Understanding each facility has variables, what experience are you offering? Is it just an experience that provides food for the residents to eat to live or is it an experience that they can look forward to as part of living?
One of the biggest risk factors for the elderly is unintended weight loss. There are people that need to lose some pounds, but generally speaking. When residents lose unplanned weight, they are at higher risk for fall resulting in fractures, infections, depression and other medical concerns. So, do the residents lose weight frequently in your facility?
A few of the basic requirements for dining in an assisted living facility according to CHAPTER 58A-5 are:
- The residents’ nutritional needs must be met by offering a variety of meals adapted to the food habits, preferences, and physical abilities of the residents, and must be prepared through the use of standardized recipes. For facilities with a licensed capacity of 16 or fewer residents, standardized recipes are not required. Unless a resident chooses to eat less, the facility must serve the standard minimum portions of food according to the Dietary Reference Intakes.
- Eating – Helping residents with or by cutting food, pouring beverages, or feeding residents who are unable to feed themselves.
- “Food Service” means the storage, preparation, service, and clean-up of food intended for consumption in a facility either by facility staff or through a formal agreement that meals will be regularly catered by a third party.
- Food must be served attractively at safe and palatable temperatures. All residents must be encouraged to eat at tables in the dining areas. There must be a supply of eating-ware sufficient for all residents, including adaptive equipment if needed by any resident, must be on hand.
There is not a regulation that determines if you offer restaurant-style dining or more of a home-style dining experience. It does say, though, that it must be attractive. Would the meals your facility serve be considered attractive?
The key is that it is an experience. Many people, when they live by themselves, do not cook or consume the complete meals they consumed when they were with family. So, this is an opportunity to provide quality living by providing a place the residents can enjoy their eating experience.

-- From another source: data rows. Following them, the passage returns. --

(* ===== verification/Task.v ===== *)
(** * Tasks and the scheduler ([kernel/task.c], [kernel/task.h])

    The task table, the doubly linked ready list threaded through it, the current
    task, the kernel stack slots and the family links, over the virtual memory
    machine of [Vmm] for the switches of address space.  A [task_t *] is always an
    entry of the table, so a pointer is an optional index. *)

From stdpp Require Import base list gmap numbers option tactics.
From S2P Require Import Prelude PhysMem Pmm Vmm.

Definition TASK_MAX : nat := 16.
Definition TASK_QUANTUM_DEFAULT : Z := 5.
Definition MAX_USER_CODE_PAGES : nat := 16.
Definition MAX_USER_HEAP_PAGES : nat := 16.
Definition KERNEL_STACK_REGION_START : Z := 0xC0200000.
Definition KERNEL_STACK_REGION_END : Z := 0xC03FEFFF.
Definition KERNEL_STACK_SIZE : Z := 0x4000.
Definition USER_HEAP_START : Z := 0x00800000.
Definition KERNEL_CODE_SEG : Z := 0x08.
Definition KERNEL_DATA_SEG : Z := 0x10.
Definition USER_CODE_SEG : Z := 0x1B.
Definition USER_DATA_SEG : Z := 0x23.

(** ** Data *)

Inductive task_state := TASK_UNUSED | TASK_READY | TASK_RUNNING | TASK_WAITING | TASK_ZOMBIE.
Inductive task_type := TASK_TYPE_KERNEL | TASK_TYPE_USER | TASK_TYPE_USER_PROCESS.
#[export] Instance task_state_eq : EqDecision task_state.
Proof. solve_decision. Defined.
#[export] Instance task_type_eq : EqDecision task_type.
Proof. solve_decision. Defined.

Record task_context := mkContext {
  edi : Z; esi : Z; ebp : Z; esp : Z; ebx : Z; edx : Z; ecx : Z; eax : Z;
  eip : Z; cs : Z; ss : Z; eflags : Z;
}.
#[export] Instance eta_context : Eta task_context := {| eta := fun c =>
  mkContext (edi c) (esi c) (ebp c) (esp c) (ebx c) (edx c) (ecx c) (eax c) (eip c) (cs c) (ss c) (eflags c) |}.

(** [task_t *]: an entry of the table, or NULL. *)
Definition ptr : Type := option nat.

Record task := mkTask {
  pid : Z;
  state : task_state;
  type : task_type;
  quantum : Z;
  ticks : Z;
  stack_base : Z;
  stack_top : Z;
  stack_size : Z;
  user_stack_top : Z;
  user_stack_size : Z;
  user_stack_paddr : Z;
  user_code_paddr : Z;
  user_code_frame_count : Z;
  user_code_frames : list Z;
  user_heap_start : Z;
  user_heap_size : Z;
  user_heap_frame_count : Z;
  user_heap_frames : list Z;
  page_directory_phys : Z;
  parent_pid : Z;
  parent : ptr;
  first_child : ptr;
  next_sibling : ptr;
  waiting_for_pid : Z;
  waiting_status : Z;
  wake_tick : Z;
  exit_status : Z;
  context : task_context;
  next : ptr;
  prev : ptr;
}.
#[export] Instance eta_task : Eta task := {| eta := fun t =>
  mkTask (pid t) (state t) (type t) (quantum t) (ticks t) (stack_base t) (stack_top t) (stack_size t)
    (user_stack_top t) (user_stack_size t) (user_stack_paddr t) (user_code_paddr t)
    (user_code_frame_count t) (user_code_frames t) (user_heap_start t) (user_heap_size t)
    (user_heap_frame_count t) (user_heap_frames t) (page_directory_phys t) (parent_pid t)
    (parent t) (first_child t) (next_sibling t) (waiting_for_pid t) (waiting_status t) (wake_tick t)
    (exit_status t) (context t) (next t) (prev t) |}.

Definition zero_context : task_context := mkContext 0 0 0 0 0 0 0 0 0 0 0 0.

(** The statics of [task.c], the two fields of the TSS the kernel uses, the tick
    counter of the timer, and the machine. *)
Record kernel (A : Type) := mkKernel {
  kvm : vm A;
  task_table : list task;
  current_task : ptr;
  ready_list_head : ptr;
  ready_list_tail : ptr;
  next_pid : Z;
  task_stack_slots : list bool;
  tss_esp0 : Z;
  tss_ss0 : Z;
  timer_ticks : Z;
}.
Arguments mkKernel {A}.
Arguments kvm {A}.
Arguments task_table {A}.
Arguments current_task {A}.
Arguments ready_list_head {A}.
Arguments ready_list_tail {A}.
Arguments next_pid {A}.
Arguments task_stack_slots {A}.
Arguments tss_esp0 {A}.
Arguments tss_ss0 {A}.
Arguments timer_ticks {A}.
#[export] Instance eta_kernel A : Eta (kernel A) := {| eta := fun k =>
  mkKernel (kvm k) (task_table k) (current_task k) (ready_list_head k) (ready_list_tail k)
    (next_pid k) (task_stack_slots k) (tss_esp0 k) (tss_ss0 k) (timer_ticks k) |}.

Section task.
Context {A : Type} `{!FrameAllocator A}.
Abbreviation K := (M (kernel A)).

Definition in_vm {B} (c : M (vm A) B) : K B := zoom kvm (fun v k => k <| kvm := v |>) c.

(** [*p] and [p->field = ...] *)
Definition get_task (p : ptr) : K task :=
  match p with
  | None => trap
  | Some i => k <- get ;; some_or_trap (task_table k !! i)
  end.
Definition upd_task (p : ptr) (g : task -> task) : K unit :=
  match p with
  | None => trap
  | Some i =>
      k <- get ;; t <- some_or_trap (task_table k !! i) ;;
      put (k <| task_table := <[i := g t]> (task_table k) |>)
  end.

(** ** The ready list *)

Definition task_update_tss : K unit :=
  c <- gets current_task ;;
  match c with
  | None => ret tt
  | Some _ =>
      t <- get_task c ;;
      modify (fun k => k <| tss_esp0 := stack_top t |>) ;;
      modify (fun k => k <| tss_ss0 := KERNEL_DATA_SEG |>)
  end.

Definition task_enqueue (t : ptr) : K unit :=
  upd_task t (fun x => x <| next := None |>) ;;
  tail <- gets ready_list_tail ;;
  upd_task t (fun x => x <| prev := tail |>) ;;
  (match tail with
   | Some _ => upd_task tail (fun x => x <| next := t |>)
   | None => modify (fun k => k <| ready_list_head := t |>)
   end) ;;
  modify (fun k => k <| ready_list_tail := t |>) ;;
  upd_task t (fun x => x <| state := TASK_READY |>).

Definition task_remove (t : ptr) : K unit :=
  x <- get_task t ;;
  (match prev x with
   | Some _ => upd_task (prev x) (fun y => y <| next := next x |>)
   | None => modify (fun k => k <| ready_list_head := next x |>)
   end) ;;
  x <- get_task t ;;
  (match next x with
   | Some _ => upd_task (next x) (fun y => y <| prev := prev x |>)
   | None => modify (fun k => k <| ready_list_tail := prev x |>)
   end) ;;
  upd_task t (fun x => x <| next := None |>) ;;
  upd_task t (fun x => x <| prev := None |>).

(** The address space of the current task, or the kernel's. *)
Definition load_current_cr3 : K unit :=
  c <- gets current_task ;;
  pd <- match c with
        | None => ret 0
        | Some _ => t <- get_task c ;; ret (page_directory_phys t)
        end ;;
  if negb (pd =? 0) then in_vm (load_cr3 pd)
  else kpdt <- in_vm vmm_get_kernel_pdt_phys ;; in_vm (load_cr3 kpdt).

Definition task_select_next : K ptr :=
  nxt <- gets ready_list_head ;;
  match nxt with
  | None => ret None
  | Some _ =>
      task_remove nxt ;;
      upd_task nxt (fun x => x <| state := TASK_RUNNING |>) ;;
      upd_task nxt (fun x => x <| ticks := 0 |>) ;;
      modify (fun k => k <| current_task := nxt |>) ;;
      task_update_tss ;;
      load_current_cr3 ;;
      ret nxt
  end.

Definition task_create_context (t : ptr) (entry_point : Z) : K unit :=
  upd_task t (fun x =>
    let c := context x in
    let c := c <| edi := 0 |> <| esi := 0 |> <| ebp := 0 |> <| ebx := 0 |> <| edx := 0 |>
               <| ecx := 0 |> <| eax := 0 |> <| eip := entry_point |> <| eflags := 0x202 |> in
    x <| context :=
      if decide (type x <> TASK_TYPE_KERNEL) then
        let c := if esp c =? 0 then c <| esp := u32 (user_stack_top x - 32) |> else c in
        c <| cs := USER_CODE_SEG |> <| ss := USER_DATA_SEG |>
      else
        c <| esp := u32 (stack_top x - 32) |> <| cs := KERNEL_CODE_SEG |> <| ss := KERNEL_DATA_SEG |> |>).

(** Where the code answers [&next->context] the model answers [next]. *)
Definition requeue_current : K unit :=
  c <- gets current_task ;;
  match c with
  | None => ret tt
  | Some _ =>
      t <- get_task c ;;
      if decide (state t = TASK_RUNNING) then
        upd_task c (fun x => x <| state := TASK_READY |>) ;;
        task_enqueue c
      else ret tt
  end.

Definition task_schedule : K ptr :=
  requeue_current ;;
  task_select_next.

Definition task_yield : K ptr :=
  requeue_current ;;
  task_select_next.

Definition timer_get_ticks : K Z := gets timer_ticks.

Definition timer_handle_interrupt : K unit := modify (fun k => k <| timer_ticks := u32 (timer_ticks k + 1) |>).

Definition task_wake_waiting_tasks : K unit :=
  now <- timer_get_ticks ;;
  for_each TASK_MAX 0 (fun index =>
    let t := Some (Z.to_nat index) in
    x <- get_task t ;;
    if bool_decide (state x = TASK_WAITING) && negb (wake_tick x =? 0) && (wake_tick x <=? now) then
      upd_task t (fun x => x <| state := TASK_READY |>) ;;
      upd_task t (fun x => x <| wake_tick := 0 |>) ;;
      task_enqueue t
    else ret tt).

Definition task_tick : K ptr :=
  task_wake_waiting_tasks ;;
  c <- gets current_task ;;
  match c with
  | None => ret None
  | Some _ =>
      x <- get_task c ;;
      if decide (state x <> TASK_RUNNING) then ret None
      else
        upd_task c (fun x => x <| ticks := u32 (ticks x + 1) |>) ;;
        x <- get_task c ;;
        if quantum x <=? ticks x then
          upd_task c (fun x => x <| state := TASK_READY |>) ;;
          task_enqueue c ;;
          task_select_next
        else ret None
  end.

(** Interrupt 32 of [interrupt_handler]. *)
Definition timer_irq : K ptr := timer_handle_interrupt ;; task_tick.

Definition task_get_current : K ptr := gets current_task.

Definition task_set_current (t : ptr) : K unit :=
  c <- gets current_task ;;
  if decide (t = c) then ret tt
  else
    (match t with
     | None => ret tt
     | Some _ =>
         x <- get_task t ;;
         if decide (state x = TASK_READY) then task_remove t else ret tt
     end) ;;
    modify (fun k => k <| current_task := t |>) ;;
    (match t with
     | None => ret tt
     | Some _ =>
         upd_task t (fun x => x <| state := TASK_RUNNING |>) ;;
         upd_task t (fun x => x <| ticks := 0 |>)
     end) ;;
    task_update_tss ;;
    load_current_cr3.

Definition task_get_at_index (index : Z) : ptr :=
  if Z.of_nat TASK_MAX <=? index then None else Some (Z.to_nat index).

(** ** Processes and their family *)

Definition task_init_user_heap_fields (t : ptr) : K unit :=
  match t with
  | None => ret tt
  | Some _ =>
      upd_task t (fun x => x <| user_heap_start := USER_HEAP_START |> <| user_heap_size := 0 |>
        <| user_heap_frame_count := 0 |> <| user_heap_frames := replicate MAX_USER_HEAP_PAGES 0 |>)
  end.

Definition task_init_process_fields (t : ptr) : K unit :=
  upd_task t (fun x => x <| parent_pid := 0 |> <| parent := None |> <| first_child := None |>
    <| next_sibling := None |> <| waiting_for_pid := -1 |>).

Definition task_add_child (par child : ptr) : K unit :=
  match par, child with
  | Some _, Some _ =>
      upd_task child (fun x => x <| parent := par |>) ;;
      p <- get_task par ;; upd_task child (fun x => x <| parent_pid := pid p |>) ;;
      p <- get_task par ;; upd_task child (fun x => x <| next_sibling := first_child p |>) ;;
      upd_task par (fun x => x <| first_child := child |>)
  | _, _ => ret tt
  end.

(** A cell that holds a link of a child list: the parent's [first_child], or the
    [next_sibling] of a task. *)
Inductive link := FirstChild (p : ptr) | NextSibling (p : ptr).
Definition link_get (l : link) : K ptr :=
  match l with
  | FirstChild p => t <- get_task p ;; ret (first_child t)
  | NextSibling p => t <- get_task p ;; ret (next_sibling t)
  end.
Definition link_set (l : link) (v : ptr) : K unit :=
  match l with
  | FirstChild p => upd_task p (fun x => x <| first_child := v |>)
  | NextSibling p => upd_task p (fun x => x <| next_sibling := v |>)
  end.

Definition task_remove_child (fuel : nat) (child : ptr) : K unit :=
  match child with
  | None => ret tt
  | Some _ =>
      x <- get_task child ;;
      match parent x with
      | None => ret tt
      | Some _ =>
          iter fuel (fun current =>
            v <- link_get current ;;
            match v with
            | None => ret (inr tt)
            | Some _ =>
                if decide (v = child) then
                  c <- get_task child ;; link_set current (next_sibling c) ;; ret (inr tt)
                else ret (inl (NextSibling v))
            end) (FirstChild (parent x)) ;;
          upd_task child (fun x => x <| parent := None |> <| parent_pid := 0 |> <| next_sibling := None |>)
      end
  end.

(** [wanted] is an [int], compared with an unsigned pid. *)
Definition task_find_child (fuel : nat) (par : ptr) (wanted : Z) : K ptr :=
  match par with
  | None => ret None
  | Some _ =>
      p <- get_task par ;;
      iter fuel (fun child =>
        match child with
        | None => ret (inr None)
        | Some _ =>
            c <- get_task child ;;
            if pid c =? u32 wanted then ret (inr child) else ret (inl (next_sibling c))
        end) (first_child p)
  end.
(** ** Frames that are left *)

Section frames_left.
Context {A : Type} `{!FrameAllocator A}.

(** At least [n] frames can be handed out. *)
Definition frames_left (n : nat) (a : A) : Prop :=
  exists l : list Z, NoDup l /\ (n <= length l)%nat /\
    forall f, f ∈ l -> 0 <= f < fa_total a /\ 0 <= f < fa_limit /\ ~ fa_used a f.

Lemma filter_one_less (l : list Z) f :
  NoDup l -> (length l <= S (length (filter (fun g => g <> f) l)))%nat.
Proof.
  induction 1 as [|g l Hg Hnd IH]; [simpl; lia|]. rewrite list.filter_cons. case_decide as Hd; simpl; [lia|].
  assert (g = f) as -> by (by destruct (decide (g = f))).
  enough (filter (fun g => g <> f) l = l) as -> by lia. clear -Hg. induction l as [|h l IH]; [done|].
  rewrite list.not_elem_of_cons in Hg. destruct Hg. rewrite list.filter_cons, decide_True by done. by rewrite IH.
Qed.

Lemma free_frames_take n a a' f :
  frames_left (S n) a -> fa_total a' = fa_total a ->
  (forall g, 0 <= g < fa_limit -> (fa_used a' g <-> fa_used a g \/ g = f)) -> frames_left n a'.
Proof.
  intros (l & Hnd & Hlen & Hl) Ht Hu. exists (filter (fun g => g <> f) l). split_and!.
  - by apply list.NoDup_filter.
  - pose proof (filter_one_less l f Hnd). lia.
  - intros g [Hg Hgl]%list.list_elem_of_filter. destruct (Hl g Hgl) as (? & ? & Hn). rewrite Ht.
    split_and!; try lia. rewrite Hu by done. by intros [?|?].
Qed.

(** An allocation that succeeds because frames are left. *)
Lemma wp_take_frame n s (Q : Z -> vm A -> Prop) :
  fa_wf (vm_frames s) -> frames_left (S n) (vm_frames s) ->
  (forall f a', 0 < f < fa_limit -> ~ fa_used (vm_frames s) f -> fa_wf a' -> frames_left n a' ->
     (forall g, 0 <= g < fa_limit -> (fa_used a' g <-> fa_used (vm_frames s) g \/ g = f)) ->
     Q (4096 * f) (set_frames a' s)) ->
  wp vm_alloc_frame Q s.
Proof.
  intros Hwf Hfree HQ. apply wp_vm_alloc; [done| |].
  - destruct Hfree as (l & _ & Hlen & Hl). intros Hex. destruct l as [|f l]; [simpl in Hlen; lia|].
    destruct (Hl f ltac:(by left)) as (? & _ & Hn). by destruct Hn; apply Hex.
  - intros f a' Hf Hn Hwf' Ht Hu. apply HQ; [done|done|done|by eapply free_frames_take|done].
Qed.
End frames_left.

(** ** Three tables in memory *)

(** The entries of the directory [d] and of the tables [lo] and [ke]. *)
Record entries (d lo ke : Z) (P L K : Z -> Z) (m : gmap Z Z) : Prop := {
  en_dir : forall j, 0 <= j < 1024 -> ent m (4096 * d) j = P j;
  en_low : forall j, 0 <= j < 1024 -> ent m (4096 * lo) j = L j;
  en_kernel : forall j, 0 <= j < 1024 -> ent m (4096 * ke) j = K j;
}.

Definition put_entry (T : Z -> Z) (k v j : Z) : Z := if decide (k = j) then u32 v else T j.
(* ===== verification/Sched.v ===== *)
(** * The scheduler against its abstract specification

    The ready list of [Task] is a doubly linked list threaded through the task
    table.  Its specification keeps a plain queue of table indices beside a table
    without links; the operations of the ready list are shown to implement the
    operations on the queue, and the scheduler to be round robin. *)

From stdpp Require Import base list gmap numbers option tactics.
From S2P Require Import Prelude PhysMem Pmm Vmm Task.

(** ** Abstraction *)

Definition strip (t : task) : task := t <| next := None |> <| prev := None |>.

Definition before (q : list nat) (n : nat) : ptr := match n with O => None | S m => q !! m end.

Section sched.
Context {A : Type} `{!FrameAllocator A}.
Implicit Types k : kernel A.

(** The kernel without the links. *)
Definition forget (k : kernel A) : kernel A :=
  k <| task_table := strip <$> task_table k |> <| ready_list_head := None |> <| ready_list_tail := None |>.

(** The ready list of [k] is the queue [q]. *)
Record queue (k : kernel A) (q : list nat) : Prop := {
  qu_head : ready_list_head k = q !! 0%nat;
  qu_tail : ready_list_tail k = before q (length q);
  qu_nodup : NoDup q;
  qu_node : forall n i, q !! n = Some i -> exists t, task_table k !! i = Some t /\
    prev t = before q n /\ next t = q !! S n;
}.

Definition repr (k k0 : kernel A) (q : list nat) : Prop := forget k = k0 /\ queue k q.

When paying for care, people believe that 66% of what they are purchasing is the meals. When in reality, the meals only cost approximately 30% of the expense to care for a resident. So people expect if the dining is a wonderful experience then they are getting more of what they paid for. When you walk into a restaurant and you are greeted with a smile and warm bread while you wait, it makes the experience more appealing. What if assisted living facilities offered warm bread while the meal was being served? It is a good time to review the dining experience.
Residents focus on meals prior to moving into an assisted living facility. One of their concerns is that they will have to just eat whatever is served to them. It is such an opportunity to take those fears away.
Start with the staff. Provide examples for the staff to be served a quality experience during a staff meeting. It might just be ham sandwiches, but it can be done with style. Then look at your dining rooms. Do they offer beautiful linens and dinnerware? Teach the staff how to properly set a table. Is there soft music that is appropriate for the residents you serve? In some cases, residents will not want music playing as it could be a distraction for them to focus if they have dementia or some type of related disease, but it can be introduced slowly. With respect to the resident’s choices and preferences, make your dining program a place the residents look forward to.
There is no question that serving food in a way that makes all residents satisfied 100% of the time may not be possible, but it can be a source of pleasure and not just eating to live.